The rest of the cast is adequate, though Janine Turner gets to do virtually nothing as June. (Barbara Billingsley, the original June, turns up briefly as Aunt Martha; and Ken Osmond, our old pal Eddie Haskell, plays the new Eddie's dad.) There are occasional funny gags, including one very amusing, truly dirty joke that slips by too fast for underaged ears to comprehend. (No, it doesn't involve the word "beaver.")

The disappointing thing is that, despite the TV show's limitations, there is more that could have been done here. Way back in 1983, CBS aired Still the Beaver, certainly one of the best TV reunion shows ever made.
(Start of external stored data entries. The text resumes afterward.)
Lemma YearFromDay_spec d :
  DayFromYear (YearFromDay d) <= d < DayFromYear (YearFromDay d + 1).
Proof.
  unfold YearFromDay.
  set (y := 1970 + 400 * d / 146097).
  assert (Hy : DayFromYear (y - 1) <= d < DayFromYear (y + 2)).
  { unfold DayFromYear, y. zdiv. }
  destruct (Z.leb_spec (DayFromYear (y + 1)) d).
  - replace (y + 1 + 1) with (y + 2) by lia. lia.
  - destruct (Z.leb_spec (DayFromYear y) d).
    + lia.
    + replace (y - 1 + 1) with y by lia. lia.
Qed.

(** [YearFromDay d] is the year the standard asks for: the only [y]
    whose days include [d]. *)
Lemma YearFromDay_unique d y :
  DayFromYear y <= d < DayFromYear (y + 1) -> YearFromDay d = y.
Proof.
  intros Hy. pose proof (YearFromDay_spec d) as Hs.
  destruct (Z.lt_trichotomy (YearFromDay d) y) as [Hlt|[Heq|Hgt]]; [|done|].
  - assert (DayFromYear (YearFromDay d + 1) <= DayFromYear y).
    { destruct (Z.eq_dec (YearFromDay d + 1) y) as [->|]; [lia|].
      apply Z.lt_le_incl, DayFromYear_lt. lia. }
    lia.
  - assert (DayFromYear (y + 1) <= DayFromYear (YearFromDay d)).
    { destruct (Z.eq_dec (y + 1) (YearFromDay d)) as [->|]; [lia|].
      apply Z.lt_le_incl, DayFromYear_lt. lia. }
    lia.
Qed.

Lemma InLeapYear_cases t :
  (InLeapYear t = 0 /\ DaysInYear (YearFromTime t) = 365) \/
  (InLeapYear t = 1 /\ DaysInYear (YearFromTime t) = 366).
Proof.
  unfold InLeapYear.
  destruct (DaysInYear_cases (YearFromTime t)) as [H|H]; rewrite H; auto.
Qed.
(** Clearing the selection brings the classification page back to idle from
    any state: no image, submit disabled, empty state shown; the connection
    and the content of the result panel are kept, and a submit right after
    it is refused with NoImageSelected without any call. *)
Theorem clearImageSelection_returns_to_idle :
  forall this : Classifier.t,
    let cleared := Classifier.clearImageSelection this in
    Spec.classifier_idle cleared = true
    /\ Classifier.panels cleared = Spec.empty_state_panels
    /\ Classifier.results cleared = Classifier.results this
    /\ Classifier.gradioClient cleared = Classifier.gradioClient this
    /\ Classifier.notifications cleared = Classifier.notifications this
    /\ (forall env fuel,
          option_map snd (Classifier.analyzeImage env fuel cleared)
          = Some NotSubmitted
          /\ option_map (fun s => Classifier.calls (fst s))
               (Classifier.analyzeImage env fuel cleared)
             = Some (Classifier.calls this)).
Proof. intros this cleared. subst cleared. repeat split. Qed.

(** Clearing does not cancel a preview that is still being read: when the
    reader of a just selected file fires after the selection was cleared,
    the preview of that file is displayed although no image is held and the
    submit button is disabled; on both pages. *)
Theorem late_preview_after_clear :
  forall file : File.t,
    (forall this : Classifier.t,
        Text.includes Classifier.validTypes (File.type file) = true ->
        (File.size file <= 10 * 1024 * 1024)%Z ->
        Classifier.readers (Classifier.upload this) = [] ->
        let late :=
          Classifier.reader_onload
            (Classifier.clearImageSelection (Classifier.processFile file this)) in
        Classifier.currentImage (Classifier.upload late) = None
        /\ Classifier.analyzeBtn_disabled (Classifier.upload late) = true
        /\ Classifier.previewImg_src (Classifier.upload late) = Some file
        /\ Classifier.imagePreview_display (Classifier.upload late) = d_block
        /\ Classifier.uploadArea_display (Classifier.upload late) = d_none)
    /\
    (forall this : Augmenter.t,
        Augmenter.isValidImageFile file = true ->
        Augmenter.readers (Augmenter.upload this) = [] ->
        let late :=
          Augmenter.reader_onload
            (Augmenter.clearImage (Augmenter.processFile file this)) in
        Augmenter.currentImage (Augmenter.upload late) = None
        /\ Augmenter.augmentBtn_disabled (Augmenter.upload late) = true
        /\ Augmenter.previewImg_src (Augmenter.upload late) = Some file
        /\ Augmenter.imagePreview_display (Augmenter.upload late) = d_block).
Proof.
  intros file. split.
  - intros this Hty Hsz Hr late. subst late.
    unfold Classifier.processFile. rewrite Hty. cbn [negb].
    rewrite (within_limit _ _ Hsz).
    unfold Classifier.reader_onload. cbn. rewrite Hr. cbn. repeat split.
  - intros this Hty Hr late. subst late.
    unfold Augmenter.processFile. rewrite Hty. cbn [negb].
    unfold Augmenter.reader_onload. cbn. rewrite Hr. cbn. repeat split.
Qed.

(** ** Connection reuse *)

(** Once a page holds a client, a request does not look at the client
    factory, the [connect] outcome or the polling budget again: two
    environments that agree on the blob conversion and on the answer of
    [predict] give the same run, on both pages. *)
Theorem connected_requests_skip_acquisition :
  forall (env env' : Env) (fuel fuel' : nat),
    blob_resolves env = blob_resolves env' ->
    predict env = predict env' ->
    (forall (this : Classifier.t) (client : Client),
        Classifier.gradioClient this = Some client ->
        Classifier.analyzeImage env fuel this
        = Classifier.analyzeImage env' fuel' this)
    /\
    (forall (this : Augmenter.t) (client : Client),
        Augmenter.gradioClient this = Some client ->
        Augmenter.generateAugmentations env fuel this
        = Augmenter.generateAugmentations env' fuel' this).
Proof.
  intros env env' fuel fuel' Hb Hp. split; intros this client Hc.
  - unfold Classifier.analyzeImage, Classifier.analyzeImage_submit,
      Classifier.ensureGradioConnection.
    cbn [Classifier.gradioClient Classifier.updateStatus
         Classifier.showLoadingState Classifier.with_panels].
    rewrite Hc, Hb, Hp. reflexivity.
  - unfold Augmenter.generateAugmentations, Augmenter.generateAugmentations_submit.
    cbn [Augmenter.gradioClient Augmenter.updateStatus Augmenter.showLoading
         Augmenter.set_augmentBtn_disabled Augmenter.with_upload
         Augmenter.with_panels].
    rewrite Hc, Hb, Hp. reflexivity.
Qed.

Lemma connected_requests_skip_acquisition_witness :
  Classifier.analyzeImage
    (Scenario.answering (Resolves (Scenario.payload Scenario.error_entry)))
    51 Scenario.classifier_showing_results
  = Classifier.analyzeImage
      {| GradioClient := fun _ => false;
         connect_resolves := false;
         blob_resolves := true;
         predict := Resolves (Scenario.payload Scenario.error_entry) |}
      0 Scenario.classifier_showing_results.
Proof.
  eapply (connected_requests_skip_acquisition
            (Scenario.answering (Resolves (Scenario.payload Scenario.error_entry)))
            _ 51 0 eq_refl eq_refl).
  reflexivity.
Defined.

(** If the client factory is there at some check within the 50 sleeps and
    [connect] resolves, [initializeGradioClient] connects each page to its
    own space, reports nothing and ends with the status Ready. *)
Theorem connection_succeeds_when_factory_loads :
  forall (env : Env) (fuel first : nat),
    51 <= fuel ->
    first <= 50 ->
    GradioClient env first = true ->
    connect_resolves env = true ->
    (forall this : Classifier.t,
        exists this',
          Classifier.initializeGradioClient env fuel this = Some this'
          /\ Classifier.gradioClient this'
             = Some {| space := "Bellahouell/lung_predict_api" |}
          /\ Classifier.notifications this' = Classifier.notifications this
          /\ Classifier.status this'
             = {| status_text := "Ready"; status_type := "ready" |})
    /\
    (forall this : Augmenter.t,
        exists this',
          Augmenter.initializeGradioClient env fuel this = Some this'
          /\ Augmenter.gradioClient this'
             = Some {| space := "Bellahouell/lung_augmentation_api" |}
          /\ Augmenter.notifications this' = Augmenter.notifications this
          /\ Augmenter.status this'
             = {| status_text := "Ready"; status_type := "ready" |}).
Proof.
  intros env fuel first Hfuel Hfirst Havail Hconnect.
  destruct (poll_bounded (GradioClient env) fuel 0) as [n [P [_ [_ [Hall Hend]]]]];
    [lia |].
  assert (GradioClient env n = true) as Hn.
  { destruct Hend as [H | H]; [exact H |].
    destruct (Nat.eq_dec first n) as [<- | Hne]; [exact Havail |].
    assert (GradioClient env first = false) as F by (apply Hall; lia).
    congruence. }
  split; intros this.
  - unfold Classifier.initializeGradioClient, acquire.
    rewrite P, Hn, Hconnect. cbn. eexists. repeat split.
  - unfold Augmenter.initializeGradioClient, acquire.
    rewrite P, Hn, Hconnect. cbn. eexists. repeat split.
Qed.

Lemma connection_succeeds_when_factory_loads_witness :
  exists this',
    Classifier.initializeGradioClient
      {| GradioClient := fun n => Nat.leb 7 n;
         connect_resolves := true;
         blob_resolves := true;
         predict := Rejects None |}
      51 Scenario.classifier = Some this'
    /\ Classifier.gradioClient this'
       = Some {| space := "Bellahouell/lung_predict_api" |}.
Proof.
  destruct (connection_succeeds_when_factory_loads
              {| GradioClient := fun n => Nat.leb 7 n;
                 connect_resolves := true;
                 blob_resolves := true;
                 predict := Rejects None |}
              51 7 (le_n 51)) as [C _]; [lia | reflexivity | reflexivity |].
  destruct (C Scenario.classifier) as [this' [A [B _]]].
  exists this'. split; assumption.
Defined.

(** ** Stored references and the grid *)

Lemma extract_shape (item : Js.value) :
  Augmenter.extract item = Js.Null
  \/ Js.truthy (Augmenter.extract item) = true
  \/ Augmenter.extract item = Js.Str "".
Proof.
  unfold Augmenter.extract.
  destruct (Js.is_string item) eqn:S.
  - destruct item as [| | b | x | s | items | props]; try discriminate S.
    destruct s as [| c s]; [right; right; reflexivity | right; left; reflexivity].
  - destruct (Js.truthy item && Js.truthy (Js.get item "url")) eqn:U.
    + apply andb_prop in U. right. left. apply U.
    + destruct (Js.truthy item && Js.truthy (Js.get item "path")) eqn:P.
      * apply andb_prop in P. right. left. apply P.
      * left. reflexivity.
Qed.

(** The stored list never holds more references than the response has
    items, and never a null: each stored reference is a string item as it
    came, or a truthy [url] or [path]; so a stored reference is falsy only
    when the item was the empty string. *)
Theorem stored_references_are_usable :
  forall (data : list Js.value),
    List.length (Augmenter.imageUrls data) <= List.length data
    /\ forall r, In r (Augmenter.imageUrls data) ->
         r <> Js.Null
         /\ (Js.truthy r = true \/ r = Js.Str "")
         /\ exists item, In item data
              /\ (r = item \/ r = Js.get item "url" \/ r = Js.get item "path").
Proof.
  intros data. split.
  - unfold Augmenter.imageUrls.
    rewrite <- (length_map Augmenter.extract data). apply filter_length_le.
  - intros r Hr. unfold Augmenter.imageUrls in Hr.
    apply filter_In in Hr. destruct Hr as [Hin Hnn].
    apply in_map_iff in Hin. destruct Hin as [item [E Hitem]]. subst r.
    split; [intros N; rewrite N in Hnn; discriminate |]. split.
    + destruct (extract_shape item) as [N | [T | S]]; auto.
      rewrite N in Hnn. discriminate.
    + exists item. split; [exact Hitem |].
      unfold Augmenter.extract in *.
      destruct (Js.is_string item); [left; reflexivity |].
      destruct (Js.truthy item && Js.truthy (Js.get item "url"));
        [right; left; reflexivity |].
      destruct (Js.truthy item && Js.truthy (Js.get item "path"));
        [right; right; reflexivity | discriminate].
Qed.

Lemma bind_keeps_marks (urls : list Js.value) (index : nat) (s : Augmenter.Slot) :
  (Augmenter.error s = true -> Augmenter.error (Augmenter.bind urls index s) = true)
  /\ (Augmenter.loaded s = true ->
      Augmenter.loaded (Augmenter.bind urls index s) = true).
Proof.
  unfold Augmenter.bind.
  destruct (Js.truthy (nth index urls Js.Undefined)); split; intros H;
    first [exact H | reflexivity].
Qed.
Director Steven Hilliard Stern and his writers didn't merely drag Beaver into the (then) contemporary world; they dragged Beaver himself into adulthood. Jerry Mathers portrayed the now-35ish Beav as he might really have grown up. On the verge of divorce, alienated from his kids, out of work, Beaver has to go back to living with Mom: The cute blundering and dimness no longer seem so cute.

In its modest way, the TV-movie was genuinely poignant and moving, in a way the big-screen version doesn't even attempt: Theodore was indeed "still the Beaver." And there just wasn't much funny about that anymore.

Leave It to Beaver.
Written by Brian Levant and Lon Diamond; based on the TV series created by Bob Mosher and Joe Connelly. Directed by Andy Cadiff. With Cameron Finley, Christopher McDonald, Janine Turner, Erik von Detten, Erika Christensen, Justin Restivo, Barbara Billingsley and Ken Osmond.